Santos Silva compadeceu-se do primo de José Sócrates e disponibilizou-se para ajudar. Em conversa com o pai de José Paulo, António Pinto de Sousa, sem regatear muito, foi facilmente convencido do potencial dos terrenos.
Nessa altura, o empresário ligado ao grupo Lena tinha uma discoteca e muita liquidez e, sem nada entender da exploração de sal, ficou com 50% das salinas em troca de 200 mil contos [um milhão de euros]. «Ele [José Paulo] na altura perguntou-me se eu queria ser sócio do pai numa exploração de salinas que ele tinha em Angola (eu não percebia nada daquilo), porque ele estava com algumas dificuldades», disse Santos Silva em interrogatório perante o juiz Carlos Alexandre – um tiro certeiro que, em 2006, lhe valeu 6,5 milhões, mais-valias incluídas.
O empresário Hélder Bataglia foi outro dos amigos de José Paulo que se deixou vencer pela generosidade. O homem forte da Escom emprestou, em 2006 ou 2007, segundo o próprio, cerca de oito milhões ao amigo de infância. E também neste caso a base era a discrição e a confiança, não existindo pois documentos ou contratos que comprovem a entrega.
Em interrogatório, Bataglia experimentou algum pudor perante a situação: «Quando as pessoas me pedem, se eu tenho confiança nas pessoas, se acho poder fazer, faço. Não vou perguntar para que é que é, para que é que não é. Nunca perguntei, devo-lhe dizer que nunca perguntei. Ele disse que tinha responsabilidades, algumas inclusivamente que o pai tinha assumido e que ele tinha de cumprir, não sei o quê, e portanto…, mas fundamentalmente tinha necessidades, e emprestei», disse a Carlos Alexandre.
O montante chamou a atenção do UBS, e o gestor de conta Michel Canals terá mesmo questionado Bataglia sobre o pagamento, mas também neste caso o empresário tentou, acima de tudo, proteger o seu amigo: «Eu recordo-me: quando emprestei parte dos fundos ao Zé Paulo, o Canals por acaso perguntou-me. E eu não quis dizer que era um empréstimo, porque não queria fragilizar o Zé Paulo perante o Canals (…) disse-lhe que eram umas operações que eu tinha com ele, e pronto (…) [que] é uma operação imobiliária que eu estou a fazer com o Zé Paulo em Angola».
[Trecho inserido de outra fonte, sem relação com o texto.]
Lemma same_length_same x p q vp vq : N p = Some vp → N q = Some vq → contains vp x → contains vq x →
  iv_prefixlen vp = iv_prefixlen vq → p = q.
Proof.
  intros Hp Hq [Ap Vp _ Bp] [Aq Vq _ Bq] Hl. apply (Hdistinct p q vp vq); try done; [congruence|].
  rewrite Bp. unfold len in *. rewrite Hl. by rewrite Bq.
Qed.

(** Without a node that is not the parent, the parent is the same. *)
Lemma parent_without_other n x o : parent_of N x o → o ≠ Some n → parent_of (without N n) x o.
Proof.
  assert (∀ q vq, without N n q = Some vq → N q = Some vq) as Hwo by (intros q vq; unfold without; by case_decide).
  destruct o as [p|]; cbn; [|intros H _ q vq Hq; by eapply H, Hwo].
  intros (vp & Hp & Hc & Hmax) Hne. exists vp. split; [unfold without; rewrite decide_False by congruence; done|].
  split; [done|]. intros q vq Hq. by eapply Hmax, Hwo.
Qed.

(** Without the parent, the parent is the parent of the parent. *)
Lemma parent_without_parent n w x o : N n = Some w → immediate N x n → parent_of (without N n) w o →
  parent_of (without N n) x o.
Proof.
  intros Hn (w' & Hw' & Hwx & Hmax) Ho. rewrite Hn in Hw'. injection Hw' as <-.
  assert (∀ q vq, without N n q = Some vq → contains vq x → contains vq w) as Hup.
  { intros q vq Hq Hqx. unfold without in Hq. case_decide as Hne; [done|].
    apply contains_chain with x; [done..|]. pose proof (Hmax q vq Hq Hqx).
    destruct (decide (iv_prefixlen vq = iv_prefixlen w)) as [Heq|]; [|lia].
    exfalso. apply Hne. by apply (same_length_same x q n vq w). }
  destruct o as [p|]; cbn in *.
  - destruct Ho as (vp & Hp & Hpw & Hpmax). exists vp. split; [done|]. split; [by eapply contains_trans|].
    intros q vq Hq Hqx. eapply Hpmax; [done|]. by apply (Hup q).
  - intros q vq Hq Hqx. eapply Ho; [done|]. by apply (Hup q).
Qed.

(** A node that does not become the parent changes nothing. *)
Lemma parent_with_other n x o : parent_of (without N n) x o → ¬ immediate N x n → parent_of N x o.
Proof.
  intros Ho Hn. assert (∀ q vq, N q = Some vq → q = n ∨ without N n q = Some vq) as Hcases.
  { intros q vq Hq. unfold without. case_decide; auto. }
  assert (∀ q vq, without N n q = Some vq → N q = Some vq) as Hwo by (intros q vq; unfold without; by case_decide).
  destruct o as [p|]; cbn in *.
  - destruct Ho as (vp & Hp & Hpx & Hmax). exists vp. split; [by apply Hwo|]. split; [done|].
    intros q vq Hq Hqx. destruct (Hcases q vq Hq) as [->|Hq']; [|by eapply Hmax].
    destruct (Z.le_gt_cases (iv_prefixlen vq) (iv_prefixlen vp)) as [|Hgt]; [done|]. exfalso. apply Hn.
    exists vq. split; [done|]. split; [done|]. intros r vr Hr Hrx.
    destruct (Hcases r vr Hr) as [->|Hr']; [by replace vr with vq by congruence|].
    pose proof (Hmax r vr Hr' Hrx). lia.
  - intros q vq Hq Hqx. destruct (Hcases q vq Hq) as [->|Hq']; [|by eapply Ho].
    apply Hn. exists vq. split; [done|]. split; [done|]. intros r vr Hr Hrx.
    destruct (Hcases r vr Hr) as [->|Hr']; [by replace vr with vq by congruence|]. exfalso. by eapply Ho.
Qed.
End parents.

(** ** The tree of a namespace *)

Definition nodes_of (s : Ipam) : Nodes := dict_get (ip_nodes s).

(** The nodes of a namespace: valid values, prefixes of a positive length, all different. *)
Record nodes_ok (s : Ipam) : Prop := {
  nodes_NoDup : NoDup (dict_keys (ip_nodes s));
  nodes_valid u v : nodes_of s u = Some v → valid_value v ∧ (iv_is_address v = false → 1 ≤ iv_prefixlen v);
  nodes_distinct : distinct (nodes_of s);
}.

(** *** The query finds the parent and the children *)

Lemma take_bits_length v : valid_value v → length (take (len v) (bits v)) = len v.
Proof. intros [Hl _]. rewrite length_take, length_bits. unfold len. destruct (iv_version v); cbn in *; lia. Qed.

(** A map that keeps the first value of each key, the values given in descending order. *)
Lemma first_values {K} `{EqDecision K} (f : Z → K) l : StronglySorted (λ a b, b ≤ a) l → ∀ acc,
  (∀ k a, dict_get acc k = Some a → ∀ b, b ∈ l → b ≤ a) →
  let res := foldl (λ m a, if dict_mem m (f a) then m else dict_set m (f a) a) acc l in
  (NoDup (dict_keys acc) → NoDup (dict_keys res)) ∧
  (∀ k a, dict_get acc k = Some a → dict_get res k = Some a) ∧
  (∀ k a, dict_get res k = Some a → dict_get acc k = Some a ∨ a ∈ l ∧ k = f a) ∧
  (∀ a, a ∈ l → ∃ b, dict_get res (f a) = Some b ∧ a ≤ b).
Proof.
  induction 1 as [|a l Hsorted IH Hle]; intros acc Hacc; cbn.
  { do 2 (split; [done|]). split; [by left|]. intros a Ha. by apply elem_of_nil in Ha. }
  rewrite Forall_forall in Hle.
  set (acc' := if dict_mem acc (f a) then acc else dict_set acc (f a) a).
  assert (∀ k b, dict_get acc' k = Some b → dict_get acc k = Some b ∨ b = a ∧ k = f a) as Hacc'.
  { intros k b. unfold acc'. destruct (dict_mem acc (f a)); [by left|]. rewrite dict_get_set. case_decide; [|by left].
    intros [= <-]. by right. }
  destruct (IH acc') as (Hnodup & Hkeep & Hfrom & Hall).
  { intros k b Hb c Hc. destruct (Hacc' k b Hb) as [Hb' |[-> _]]; [|by apply Hle]. eapply Hacc; [done|by right]. }
  assert (∃ b, dict_get acc' (f a) = Some b ∧ a ≤ b) as (b & Hb & Hab).
  { unfold acc'. unfold dict_mem. destruct (dict_get acc (f a)) as [b|] eqn:Hb; cbn.
    - exists b. split; [done|]. eapply Hacc; [done|]. by left.
    - exists a. split; [apply dict_get_set_eq|lia]. }
  split; [|split; [|split]].
  - intros Hn. apply Hnodup. unfold acc'. destruct (dict_mem acc (f a)); [done|]. by apply NoDup_dict_set.
  - intros k c Hc. apply Hkeep. unfold acc'. destruct (dict_mem acc (f a)) eqn:Hmem; [done|].
    rewrite dict_get_set. case_decide; [|done]. subst k. unfold dict_mem in Hmem. by rewrite Hc in Hmem.
  - intros k c Hc. destruct (Hfrom k c Hc) as [Hc' |[Hc' ->]]; [|right; split; [by right|done]].
    destruct (Hacc' k c Hc') as [|[-> ->]]; [by left|right]. split; [by left|done].
  - intros c [->|Hc]%elem_of_cons; [|by apply Hall]. exists b. split; [|done]. by apply Hkeep.
Qed.

Lemma descending n : StronglySorted (λ a b, b ≤ a) (reverse (seqZ 1 n)).
Proof.
  destruct (Z.le_gt_cases 0 n) as [Hn|Hn]; [|rewrite seqZ_nil by lia; constructor].
  rewrite <-(Z2Nat.id n) by done. induction (Z.to_nat n) as [|k IH]; [constructor|].
  replace (Z.of_nat (S k)) with (Z.of_nat k + 1) by lia. rewrite seqZ_app by lia. rewrite reverse_app. cbn.
  constructor; [done|]. apply Forall_forall. intros x Hx%elem_of_reverse%elem_of_seqZ. lia.
Qed.

Lemma ljust_network v m : valid_value v → iv_is_address v = false → m = max_prefixlen (iv_version v) →
  ljust_zeros (take (len v) (bits v)) m = bits v.
Proof.
  intros Hv Hp ->. unfold ljust_zeros. rewrite take_bits_length by done. rewrite <-length_bits.
  by rewrite <-(value_host v Hv Hp), take_drop.
Qed.

Section calculated.
Context (s : Ipam) (v : IpValue) (Hs : nodes_ok s) (Hv : valid_value v).

(** The search by [binary_address] and [prefixlen] finds the networks that contain the value. *)
Lemma maybe_new_parent_spec n x : nodes_of s n = Some x → maybe_new_parent v (n, x) = true ↔ contains x v.
Proof.
  intros Hx. destruct (nodes_valid s Hs n x Hx) as [Hvx Hpos].
  pose proof (value_length x Hvx) as Hlx. pose proof (value_length v Hv) as Hlv.
  set (start := if iv_is_address v then iv_prefixlen v else iv_prefixlen v - 1).
  destruct (first_values (possible_prefix v) _ (descending start) []) as (Hnodup & _ & Hfrom & Hall); [done|].
  change (foldl _ _ _) with (possible_prefix_and_length_list v) in Hnodup, Hfrom, Hall.
  assert (iv_version x = iv_version v → ∀ m, iv_prefixlen x ≤ m ≤ iv_prefixlen v →
    take (len x) (possible_prefix v m) = take (len x) (bits v)) as Htake.
  { intros Hver m Hm. unfold possible_prefix, ljust_zeros, prefix_binary_host. rewrite take_take.
    rewrite take_app_le; [|rewrite length_take, length_bits; unfold len; rewrite Hver in *; lia].
    rewrite take_take. f_equal. unfold len. lia. }
  unfold maybe_new_parent. cbn. rewrite !andb_true_iff, negb_true_iff, bool_decide_eq_true, existsb_exists.
  split.
  - intros [[Hp Hver] ((k & m) & Hin & [Hk%bool_decide_eq_true Hm%bool_decide_eq_true]%andb_prop)]. cbn in *. subst k.
    apply list_elem_of_In, (dict_get_in _ _ _ (Hnodup NoDup_nil_2)) in Hin.
    destruct (Hfrom _ _ Hin) as [|[Hrange Hbits]]; [done|]. apply elem_of_reverse, elem_of_seqZ in Hrange.
    split; [done..| |].
    + unfold start in *. destruct (iv_is_address v); lia.
    + rewrite Hbits at 1. apply Htake; [done|]. unfold start in *. destruct (iv_is_address v); lia.
  - intros [Hp Hver Hl Hb]. split; [done|]. specialize (Hpos Hp).
    destruct (Hall (iv_prefixlen x)) as (m & Hget & Hm).
    { apply elem_of_reverse, elem_of_seqZ. unfold start. destruct (iv_is_address v); lia. }
    exists (possible_prefix v (iv_prefixlen x), m). split; [by apply list_elem_of_In, dict_get_Some_in|].
    apply andb_true_intro. rewrite !bool_decide_eq_true. split; [|done]. cbn.
    rewrite <-(ljust_network x _ Hvx Hp eq_refl). unfold possible_prefix, prefix_binary_host.
    rewrite take_take, Hver, Hb, Nat.min_l; [done|]. destruct (iv_is_address v); lia.
Qed.

Lemma calculated_parent : parent_of (nodes_of s) v (get_calculated_parent_uuid s v).
Proof.
  unfold get_calculated_parent_uuid. set (l := filter _ _).
  assert (∀ p, p ∈ l ↔ nodes_of s p.1 = Some p.2 ∧ contains p.2 v) as Hl.
  { intros [n x]. unfold l. rewrite list_elem_of_filter. cbn. split.
    - intros [Hm Hin]. apply (dict_get_in _ _ _ (nodes_NoDup s Hs)) in Hin. split; [done|]. by eapply maybe_new_parent_spec.
    - intros [Hx Hc]. split; [by eapply maybe_new_parent_spec|]. by apply dict_get_Some_in. }
  pose proof (py_sorted_by_sorted (λ n : string * IpValue, - iv_prefixlen n.2) l) as Hsorted.
  pose proof (py_sorted_by_perm (λ n : string * IpValue, - iv_prefixlen n.2) l) as Hperm.
  destruct (py_sorted_by _ l) as [|[p vp] rest]; cbn.
  - intros q vq Hq Hc. assert ((q, vq) ∈ l) as Hin by by apply Hl. rewrite <-Hperm in Hin. by apply elem_of_nil in Hin.
  - assert ((p, vp) ∈ l) as Hin by (rewrite <-Hperm; by left). apply Hl in Hin as [Hp Hc]. exists vp. split; [done|].
    split; [done|]. intros q vq Hq Hqv. assert ((q, vq) ∈ l) as Hin by by apply Hl. rewrite <-Hperm in Hin.
    apply elem_of_cons in Hin as [[= -> ->]|Hin]; [lia|]. apply StronglySorted_inv in Hsorted as [_ Hle].
    rewrite Forall_forall in Hle. specialize (Hle _ Hin). unfold key_le in Hle. cbn in Hle. lia.
Qed.

Lemma starts_with_spec l (w : IpValue) : valid_value w →
  starts_with l (take (len w) (bits w)) = true ↔ take (len w) (bits w) = take (len w) l.
Proof. intros Hw. unfold starts_with. rewrite bool_decide_eq_true, take_bits_length by done. done. Qed.

(** The children: the nodes whose most specific network is the value. *)
Lemma calculated_children n u : nodes_of s n = Some v →
  u ∈ get_calculated_children_uuids s v n ↔ ∃ x, nodes_of s u = Some x ∧ immediate (nodes_of s) x n.
Proof.
  intros Hn. assert (∀ c, c ∈ ip_nodes s ↔ nodes_of s c.1 = Some c.2) as Hin.
  { intros [c x]. split; [apply dict_get_in, Hs|apply dict_get_Some_in]. }
  assert (∀ c x, nodes_of s c = Some x → maybe_new_child v n (c, x) = true ↔ contains v x) as Hmaybe.
  { intros c x Hx. unfold maybe_new_child. cbn. unfold prefix_binary_host. fold (len v).
    rewrite !andb_true_iff, !negb_true_iff, bool_decide_eq_true, bool_decide_eq_false, starts_with_spec by done. split.
    - intros [[[[Hp _] Hlen] Hver] Hb]. split; [done..| |done].
      destruct (iv_is_address x); by apply bool_decide_eq_true in Hlen.
    - intros Hc. pose proof Hc as [Hp Hver Hlen Hb]. split_and!; [done| | |done..].
      + intros ->. rewrite Hn in Hx. injection Hx as <-. by apply contains_irrefl in Hc.
      + destruct (iv_is_address x); by apply bool_decide_eq_true. }
  assert (∀ c x q w, nodes_of s c = Some x → nodes_of s q = Some w → iv_version w = iv_version x →
    more_specific_parent (c, x) (q, w) = true ↔ contains w x) as Hmore.
  { intros c x q w Hx Hw Hver. unfold more_specific_parent. cbn. fold (len w).
    rewrite !andb_true_iff, !negb_true_iff, starts_with_spec by (by eapply nodes_valid).
    rewrite bool_decide_eq_false, !andb_false_iff, negb_false_iff, !bool_decide_eq_false. split.
    - intros [[[[_ Hp] Hpl] Hal] Hb]. split; [done..| |done]. destruct (iv_is_address x); naive_solver lia.
    - intros Hc. pose proof Hc as [Hp _ Hlen Hb]. split_and!; [|done| | |done].
      + intros ->. rewrite Hx in Hw. injection Hw as <-. by apply contains_irrefl in Hc.
      + destruct (iv_is_address x); [by left|right; lia].
      + destruct (iv_is_address x); [right; lia|by left]. }
  unfold get_calculated_children_uuids. set (maybe := filter _ (ip_nodes s)).
  assert (∀ q w, (q, w) ∈ maybe ↔ nodes_of s q = Some w ∧ contains v w) as Hmay.
  { intros q w. unfold maybe. rewrite list_elem_of_filter, Hin. cbn. split; intros [H1 H2]; split; try done; by eapply Hmaybe. }
  assert (∀ c x, (c, x) ∈ maybe → existsb (more_specific_parent (c, x)) maybe = false ↔ immediate (nodes_of s) x n) as Hmost.
  { intros c x [Hx Hc]%Hmay. rewrite <-not_true_iff_false, existsb_exists. split.
    - intros Hno. exists v. split; [done|]. split; [done|]. intros q w Hw Hwx.
      destruct (Z.le_gt_cases (iv_prefixlen w) (iv_prefixlen v)) as [|Hgt]; [done|]. exfalso. apply Hno.
      exists (q, w). rewrite <-list_elem_of_In, Hmay. pose proof (contains_chain v w x Hc Hwx ltac:(lia)).
      split; [done|]. apply Hmore; [done..|by apply Hwx|done].
    - intros (v' & Hv' & _ & Hmax) ([q w] & Hw%list_elem_of_In%Hmay & Hm). destruct Hw as [Hw [Hp Hver Hl Hb]].
      apply Hmore in Hm; [|done..|by rewrite <-Hver; apply Hc]. rewrite Hn in Hv'. injection Hv' as <-.
      pose proof (Hmax q w Hw Hm). rewrite (contains_prefix _ _ Hm) in Hl. lia. }
  rewrite list_elem_of_fmap. split.
  - intros ([c x] & -> & [He Hc]%list_elem_of_filter). exists x. split; [by apply Hmay in Hc as []|by eapply Hmost].
  - intros (x & Hx & Hi). exists (u, x). split; [done|].
    assert ((u, x) ∈ maybe) by (apply Hmay; split; [done|]; destruct Hi as (v' & Hv' & Hc & _); by replace v with v' by congruence).
    apply list_elem_of_filter. split; [by eapply Hmost|done].
Qed.
End calculated.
O irmão não viu o dinheiro. António Manuel Pinto de Sousa, irmão de José Paulo – que depois da queda do império colonial português cuidou de permanecer por terras angolanas para gerir e proteger os bens da família naquele país – admitiu sempre à investigação não ter tido conhecimento desse dinheiro, apesar de ter ouvido algo sobre um empréstimo ao seu pai feito pelo seu «irmão José Paulo ou outra pessoa que desconhece», o que não evitou que, poucos meses depois, os problemas financeiros regressassem.
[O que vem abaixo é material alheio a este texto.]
Lemma sort_results_elem (results : list OriginRow) row :
  row ∈ sort_results_by_time results ↔
  ∃ l1 l2, results = l1 ++ row :: l2 ∧ ∀ r, r ∈ l2 → record_id (orow_r r) ≠ record_id (orow_r row).
Proof.
  unfold sort_results_by_time. rewrite list_elem_of_fmap. split.
  - intros ([id row'] & -> & Hin). cbn. apply sort_results_pairs in Hin.
    apply dict_get_of_list_last in Hin as (l1 & l2 & Hl & Hlast).
    apply fmap_app_inv in Hl as (r1 & r2 & -> & H2 & ->). symmetry in H2.
    destruct r2 as [|r r2]; [done|]. injection H2 as <- -> <-.
    exists r1, r2. split; [done|]. intros r' Hr'.
    apply (Hlast (record_id (orow_r r'), r')). apply list_elem_of_fmap. by exists r'.
  - intros (l1 & l2 & -> & Hlast). exists (record_id (orow_r row), row). split; [done|].
    apply sort_results_pairs, dict_get_of_list_last. rewrite fmap_app. cbn.
    eexists _, _. split; [done|]. intros kv (r & -> & Hr)%list_elem_of_fmap. by apply Hlast.
Qed.

Lemma strictly_sorted_values {V} (f : V → Z) (l : list (Z * V)) :
  StronglySorted (key_le fst) l → NoDup l.*1 → (∀ kv, kv ∈ l → kv.1 = f kv.2) →
  StronglySorted (λ x y, (f x < f y)%Z) l.*2.
Proof.
  induction l as [|[k v] l IH]; cbn; intros Hs Hnd Hf; [constructor|].
  apply StronglySorted_inv in Hs as [Hs Hle]. apply NoDup_cons in Hnd as [Hk Hnd].
  constructor; [apply IH; auto; intros; apply Hf; by right|].
  apply Forall_fmap, Forall_forall. intros [k' v'] Hin. rewrite Forall_forall in Hle.
  specialize (Hle _ Hin). unfold key_le in Hle. cbn in *.
  pose proof (Hf (k', v') ltac:(by right)) as Hf'. pose proof (Hf (k, v) ltac:(by left)) as Hf0. cbn in *. subst.
  assert (f v ≠ f v'). { intros Heq. apply Hk. rewrite Heq. apply list_elem_of_fmap. by exists (f v', v'). }
  lia.
Qed.

(** The results of the query of the original properties come out sorted by the
    identifier made of the time of their last action, strictly: of the rows with the
    same identifier (the last action in the same second) only the last one is kept. *)
Theorem sort_results_spec (results : list OriginRow) :
  StronglySorted (λ x y, (record_id (orow_r x) < record_id (orow_r y))%Z) (sort_results_by_time results) ∧
  ∀ row, row ∈ sort_results_by_time results ↔
    ∃ l1 l2, results = l1 ++ row :: l2 ∧ ∀ r, r ∈ l2 → record_id (orow_r r) ≠ record_id (orow_r row).
Proof.
  split; [|intros row; apply sort_results_elem]. unfold sort_results_by_time.
  apply strictly_sorted_values with (f := λ row, record_id (orow_r row)).
  - apply py_sorted_by_sorted.
  - rewrite py_sorted_by_perm. apply NoDup_dict_of_list.
  - intros [id row] (l1 & l2 & Hl & _)%sort_results_pairs%dict_get_of_list_last.
    assert ((id, row) ∈ (λ row, (record_id (orow_r row), row)) <$> results) as Hin by (rewrite Hl; set_solver).
    by apply list_elem_of_fmap in Hin as (r & [= -> ->] & _).
Qed.

(** ** Conflicts: lemmas *)

(** The modification types are only compared when they are equal. *)
Definition conflicting (p p' : ModifiedPath) : Prop :=
  mp_hash_key p = mp_hash_key p' ∧ mp_action p ≠ DiffAction.REMOVED ∧
  (mp_action p = DiffAction.UPDATED → modification_type p = "element").

Lemma hash_key_path p p' : mp_hash_key p = mp_hash_key p' → path_str p = path_str p' ∧ mp_action p = mp_action p'.
Proof. destruct p, p'. unfold mp_hash_key, path_str, _path. cbn. intros [=]; subst. done. Qed.

Lemma modification_type_cases p : modification_type p = "element" ∨ modification_type p = "node".
Proof. unfold modification_type. destruct (truthy_str _); auto. Qed.

Lemma same_entry_spec p p' : same_entry p p' = true ↔ conflicting p p'.
Proof.
  unfold same_entry, conflicting. rewrite andb_true_iff, bool_decide_eq_true.
  split; intros [Hk Hr]; (split; [done|]); revert Hr; unfold mp_eq;
    (assert (modification_type p = modification_type p' ∧ mp_type p = mp_type p' ∧ mp_node_id p = mp_node_id p'
      ∧ mp_action p = mp_action p') as (Hm & Ht & Hn & Ha)
      by (revert Hk; destruct p, p'; unfold modification_type, mp_hash_key; cbn; intros [=]; by subst));
    rewrite Hm, Ht, Hn, Ha, (bool_decide_true (mp_type p' = _)), (bool_decide_true (mp_node_id p' = _)) by done;
    destruct (modification_type_cases p') as [-> | ->], (mp_action p'); clear; vm_compute; intuition congruence.
Qed.

Lemma elem_of_common_paths p paths0 paths1 :
  p ∈ common_paths paths0 paths1 ↔ p ∈ paths0 ∧ ∃ p', p' ∈ paths1 ∧ conflicting p p'.
Proof.
  unfold common_paths. rewrite list_elem_of_filter, existsb_exists. setoid_rewrite <-list_elem_of_In.
  setoid_rewrite same_entry_spec. tauto.
Qed.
Aliás, o familiar sempre sublinhou que esse montante, a ter chegado a Angola, nunca poderia ser para desenvolver negócios no país, uma vez que a urgência do seu pai era, na altura, pagar dívidas que se acumulavam junto de fornecedores em Portugal.
E quanto a Santos Silva, o investidor, desmentiu sempre qualquer ligação do empresário covilhanense à propriedade daquelas terras, apresentando-o como um perfeito desconhecido nas operações.
A verdade, é o que o dinheiro chegou, de facto, às mãos de José Paulo. O destino que lhe foi dado, porém, não contemplou os seus. Ficando a render pelo menos até 2008 em contas por si tituladas na Suíça.